Figure 2.

Accumulation of somatic base pair substitutions in haematopoietic stem and progenitor cells (HSPCs) and intestinal stem cells (ISCs) during human fetal development and after birth. (a) Comparison of the number of autosomal somatic base substitutions per genome per year between D21 HSPCs (D21 fetal: 17 clones; 3 donors, Cord blood: 4 clones; 2 donors, Post-infant: 18 clones; 6 donors) and D21 ISCs (D21 fetal: 11 clones; 4 donors, Post-infant: 14 clones; 9 donors) of fetuses, cord blood and post infant (linear mixed-effects model).
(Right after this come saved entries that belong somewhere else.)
(** ** Sample data *)

Definition toy_hash (pw : string) : string := ("$2b$" ++ pw)%string.
Definition toy_check (digest pw : string) : bool := String.eqb digest (toy_hash pw).
Definition img0 : string := "/static/images/default-pic.png".
Definition hdr0 : string := "/static/images/warbler-hero.jpg".

Definition alice : User :=
  mkUser 1 "alice" "alice@example.com" (toy_hash "alicepw") img0 hdr0 EmptyString EmptyString.
Definition bob : User :=
  mkUser 2 "bob" "bob@example.com" (toy_hash "bobpw") img0 hdr0 EmptyString EmptyString.
Definition carol : User :=
  mkUser 3 "carol" "carol@example.com" (toy_hash "carolpw") img0 hdr0 EmptyString EmptyString.

Definition hello : Message := mkMessage 10 "hello" 200 2.
Definition M_alice : Message := mkMessage 11 "M" 100 1.

Definition db0 : DB := mkDB [alice; bob; carol] [M_alice; hello] [] [].

Definition anonymous (d : DB) : World := mkWorld d None [].
Definition signed_in (d : DB) (u : User) : World := mkWorld d (Some (u_id u)) [].

(** Case folding of ASCII header names. *)
Definition lower_char (c : Ascii.ascii) : Ascii.ascii :=
  let n := Ascii.nat_of_ascii c in
  if (Nat.leb 65 n && Nat.leb n 90)%bool then Ascii.ascii_of_nat (n + 32) else c.

Fixpoint ascii_lower (s : string) : string :=
  match s with
  | EmptyString => EmptyString
  | String c r => String (lower_char c) (ascii_lower r)
  end.

(** The world after a request, whatever its outcome. *)
Definition after {A} (h : M A) (w : World) : World := snd (handle h w).
Definition outcome {A} (h : M A) (w : World) : Result A := fst (handle h w).

(** ** Notions used in the statements *)

Definition desc (a b : Message) : Prop := timestamp b <= timestamp a.

(** The author test of the homepage query. *)
Definition in_feed (d : DB) (me : User) (m : Message) : bool :=
  in_ (following d (u_id me) ++ [u_id me]) (user_id m).

Definition timeline_of (r : Result Response) : option (list Message) :=
  match r with
  | Ok (RenderTemplate _ (("messages"%string, VMessages ms) :: _)) => Some ms
  | _ => None
  end.

(** The working copy that [like_message] commits for a message of another
    user. *)
Definition toggle_like (d : DB) (uid mid : Z) : DB :=
  if in_ (user_likes d uid) mid
  then likes_assign d uid (filter (fun l => negb (l =? mid)) (user_likes d uid))
  else likes_append d uid mid.

Definition toggle_flash (d : DB) (uid mid : Z) : string * string :=
  if in_ (user_likes d uid) mid
  then ("message unliked!", "danger")%string
  else ("message liked!", "success")%string.

Definition liked (d : DB) (e : Z * Z) : bool := existsb (edge_eqb e) (likes d).

(** The author set of the home timeline, said without the query: the
    message is written by the viewer or by a user for whom a follow row
    (viewer, author) is stored. *)
Definition by_viewer_or_followed (d : DB) (me : User) (m : Message) : bool :=
  (user_id m =? u_id me) || existsb (edge_eqb (u_id me, user_id m)) (follows d).

(** [u] is the first row of [users] whose username is [name]. *)
Definition first_with_name (d : DB) (name : string) (u : User) : Prop :=
  exists l1 l2,
    users d = l1 ++ u :: l2 /\
    username u = name /\
    forall v, In v l1 -> username v <> name.


Definition login_page : Response :=
  RenderTemplate "users/login.html" [("form"%string, VForm)].

Definition signup_page : Response :=
  RenderTemplate "users/signup.html" [("form"%string, VForm)].

(** The context in which the [try] block of [signup] starts. *)
Definition signup_ctx (w : World) : Ctx :=
  mkCtx (mkWorld (store w) None (flashes w)) (store w)
        (g_user (add_user_to_g w)).

Definition username_or_email_taken (d : DB) (f : UserAddForm) : Prop :=
  exists u, In u (users d) /\
            (username u = sf_username f \/ email u = sf_email f).

Definition edit_page (me : User) : Response :=
  RenderTemplate "/users/edit.html"
    [("form"%string, VForm); ("user_id"%string, VId (u_id me))].

(** The row that [profile] stages for the signed-in user. *)
Definition edited (me : User) (f : EditUserForm) : User :=
  mkUser (u_id me) (ef_username f) (ef_email f) (password me)
         (ef_image_url f) (ef_header_image_url f) (ef_bio f) (ef_location f).

(** * Facts about the store and the queries *)

Ltac run_handler :=
  unfold do_authorize, User_query_get_or_404, Message_query_get_or_404,
    g_user_attr, get_g_user, get_pending, set_pending, set_session, flash,
    commit, raise, abort404, bind, ret;
  cbn [pending world g_user store session flashes fst snd].

Ltac eqb_cases :=
  repeat match goal with
         | |- context [Z.eqb ?x ?y] => destruct (Z.eqb_spec x y)
         end;
  cbn [andb negb filter map fst snd List.length];
  subst; try congruence; try lia.

Lemma insert_desc_perm m l : Permutation (insert_desc m l) (m :: l).
Proof.
  induction l as [|x r IH]; simpl; [reflexivity|].
  destruct (timestamp x <=? timestamp m); [reflexivity|].
  rewrite IH. apply perm_swap.
Qed.

Lemma order_by_perm l : Permutation (order_by_timestamp_desc l) l.
Proof.
  induction l as [|x r IH]; simpl; [constructor|].
  rewrite insert_desc_perm. now constructor.
Qed.

Lemma insert_desc_sorted m l :
  StronglySorted desc l -> StronglySorted desc (insert_desc m l).
Proof.
  induction 1 as [|x r Hs IH Hx]; simpl.
  - repeat constructor.
  - destruct (timestamp x <=? timestamp m) eqn:E.
    + apply Z.leb_le in E. constructor; [now constructor|].
      constructor; [exact E|].
      eapply Forall_impl; [|exact Hx]. unfold desc. intros; lia.
    + apply Z.leb_gt in E. constructor; [exact IH|].
      eapply Permutation_Forall; [symmetry; apply insert_desc_perm|].
      constructor; [unfold desc; lia | exact Hx].
Qed.

Lemma order_by_sorted l : StronglySorted desc (order_by_timestamp_desc l).
Proof.
  induction l; simpl; [constructor | now apply insert_desc_sorted].
Qed.

Lemma in_firstn {A} n (l : list A) x : In x (firstn n l) -> In x l.
Proof.
  intros H. rewrite <- (firstn_skipn n l). apply in_or_app. now left.
Qed.

Lemma in_skipn {A} n (l : list A) x : In x (skipn n l) -> In x l.
Proof.
  intros H. rewrite <- (firstn_skipn n l). apply in_or_app. now right.
Qed.

Lemma sorted_firstn n l : StronglySorted desc l -> StronglySorted desc (firstn n l).
Proof.
  intros H. revert n. induction H as [|x r Hs IH Hx]; intros [|n]; simpl;
    try constructor; auto.
  rewrite Forall_forall in *. intros y Hy. apply Hx.
  eapply in_firstn. exact Hy.
Qed.

(** In a descending list, the rows cut off by [LIMIT] are not more recent
    than the rows kept. *)
Lemma sorted_split_le n l m m' :
  StronglySorted desc l -> In m' (firstn n l) -> In m (skipn n l) ->
  timestamp m <= timestamp m'.
Proof.
  intros H. revert n. induction H as [|x r Hs IH Hx]; intros n H1 H2.
  - rewrite firstn_nil in H1. contradiction.
  - destruct n as [|n]; simpl in *; [contradiction|].
    destruct H1 as [<-|H1].
    + rewrite Forall_forall in Hx. apply (Hx m).
      eapply in_skipn. exact H2.
    + eapply IH; eauto.
Qed.

Lemma in_following_iff d a b :
  In b (following d a) <-> is_following d a b = true.
Proof.
  unfold following, is_following, edge_eqb. rewrite in_map_iff, existsb_exists.
  split.
  - intros [[x y] [Hy Hin]]. simpl in Hy. subst y.
    apply filter_In in Hin. destruct Hin as [Hin Hx]. simpl in Hx.
    exists (x, b). split; [exact Hin|]. simpl.
    apply Z.eqb_eq in Hx. subst x. now rewrite !Z.eqb_refl.
  - intros [[x y] [Hin Hxy]]. simpl in Hxy.
    apply andb_true_iff in Hxy. destruct Hxy as [Hx Hy].
    apply Z.eqb_eq in Hx, Hy. subst x y.
    exists (a, b). split; [reflexivity|].
    apply filter_In. split; [exact Hin|]. simpl. apply Z.eqb_refl.
Qed.

Lemma in__iff ids x : in_ ids x = true <-> In x ids.
Proof.
  unfold in_. rewrite existsb_exists. split.
  - intros [y [Hy E]]. apply Z.eqb_eq in E. now subst.
  - intros H. exists x. split; [exact H | apply Z.eqb_refl].
Qed.

Lemma in_feed_iff d me m :
  in_feed d me m = true <->
  user_id m = u_id me \/ is_following d (u_id me) (user_id m) = true.
Proof.
  unfold in_feed. rewrite in__iff, in_app_iff, in_following_iff. simpl.
  intuition congruence.
Qed.

Lemma homepage_signed_in w me :
  g_user (add_user_to_g w) = Some me ->
  handle homepage w =
  (Ok (RenderTemplate "home.html"
         [("messages"%string,
           VMessages (firstn 100 (order_by_timestamp_desc
                                    (filter (in_feed (store w) me)
                                            (messages (store w))))));
          ("likes"%string, VIds (user_likes (store w) (u_id me)))]), w).
Proof.
  intros H. unfold handle, homepage, bind, get_g_user, get_pending, ret.
  rewrite H. destruct w; reflexivity.
Qed.

Lemma homepage_anonymous w :
  g_user (add_user_to_g w) = None ->
  handle homepage w = (Ok (RenderTemplate "home-anon.html" []), w).
Proof.
  intros H. unfold handle, homepage, bind, get_g_user, ret.
  rewrite H. destruct w; reflexivity.
Qed.

Lemma in_feed_by_viewer_or_followed d me m :
  in_feed d me m = by_viewer_or_followed d me m.
Proof.
  apply eq_iff_eq_true. rewrite in_feed_iff. unfold by_viewer_or_followed.
  rewrite orb_true_iff, Z.eqb_eq. reflexivity.
Qed.

(** C1: the home timeline of an authenticated viewer is the list of the
    messages written by the viewer or by a user the viewer follows, in
    descending timestamp order, cut to the 100 most recent: the rows shown
    are the first 100 of a descending arrangement of exactly the stored
    rows whose author is the viewer or has a follow row from the viewer.
    An anonymous viewer gets the anonymous page, which carries no
    timeline. *)
Theorem homepage_timeline (w : World) :
  match g_user (add_user_to_g w) with
  | Some me =>
      exists msgs sorted,
        outcome homepage w =
          Ok (RenderTemplate "home.html"
                [("messages"%string, VMessages msgs);
                 ("likes"%string, VIds (user_likes (store w) (u_id me)))]) /\
        after homepage w = w /\
        Permutation sorted
          (filter (by_viewer_or_followed (store w) me) (messages (store w))) /\
        (forall m, In m sorted <->
           In m (messages (store w)) /\
           (user_id m = u_id me \/
            is_following (store w) (u_id me) (user_id m) = true)) /\
        StronglySorted desc sorted /\
        msgs = firstn 100 sorted /\
        List.length msgs = Nat.min 100 (List.length sorted) /\
        (forall m, In m msgs ->
           In m (messages (store w)) /\
           (user_id m = u_id me \/
            is_following (store w) (u_id me) (user_id m) = true)) /\
        StronglySorted desc msgs /\
        (List.length msgs <= 100)%nat /\
        (forall m, In m (messages (store w)) ->
           (user_id m = u_id me \/
            is_following (store w) (u_id me) (user_id m) = true) ->
           In m msgs \/ forall m', In m' msgs -> timestamp m <= timestamp m')
  | None =>
      outcome homepage w = Ok (RenderTemplate "home-anon.html" []) /\
      timeline_of (outcome homepage w) = None /\
      after homepage w = w
  end.
Proof.
  destruct (g_user (add_user_to_g w)) as [me|] eqn:G.
  - set (q := filter (in_feed (store w) me) (messages (store w))).
    assert (Q : q = filter (by_viewer_or_followed (store w) me)
                           (messages (store w))).
    { apply filter_ext. intros m. apply in_feed_by_viewer_or_followed. }
    exists (firstn 100 (order_by_timestamp_desc q)), (order_by_timestamp_desc q).
    unfold outcome, after. rewrite (homepage_signed_in w me G). simpl fst; simpl snd.
    fold q.
    assert (P : Permutation (order_by_timestamp_desc q) q) by apply order_by_perm.
    assert (S : StronglySorted desc (order_by_timestamp_desc q)) by apply order_by_sorted.
    assert (I : forall m, In m (order_by_timestamp_desc q) <->
                  In m (messages (store w)) /\
                  (user_id m = u_id me \/
                   is_following (store w) (u_id me) (user_id m) = true)).
    { intros m. rewrite <- in_feed_iff. split.
      - intros H. eapply Permutation_in in H; [|exact P]. now apply filter_In in H.
      - intros H. eapply Permutation_in; [symmetry; exact P|]. now apply filter_In. }
    split; [reflexivity|]. split; [reflexivity|].
    split; [now rewrite <- Q|]. split; [exact I|]. split; [exact S|].
    split; [reflexivity|]. split; [apply length_firstn|].
    split; [|split; [|split]].
    + intros m H. apply in_firstn in H. now apply I.
    + now apply sorted_firstn.
    + apply firstn_le_length.
    + intros m Hm Ha.
      assert (J : In m (order_by_timestamp_desc q)) by (apply I; auto).
      rewrite <- (firstn_skipn 100 (order_by_timestamp_desc q)) in J.
      apply in_app_or in J. destruct J as [J|J]; [now left|right].
      intros m' Hm'. eapply sorted_split_le; eauto.
  - unfold outcome, after. rewrite (homepage_anonymous w G). simpl. auto.
Qed.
Points with the same color indicate single cells from the same subject. (b) Pie charts showing the number of somatic mutations for different types of exonic mutations in D21 and T21 fetal stem and progenitor cells (D21 fetal: 28 clones; 5 donors, T21 fetal: 23 clones; 4 donors). c The number of somatic base substitutions per genome plotted against the donor age (D21 fetal: 28 clones; 5 donors, T21 fetal: 23 clones; 4 donors). Dashed line: ISC, full line: HSPC. P-value shows the difference between T21 and D21 fetal stem and progenitor cells. (linear mixed-effects model, two-tailed t-test). d Extra somatic base substitutions per genome in T21 fetal stem and progenitor cells. Error bars represent 95% confidence intervals.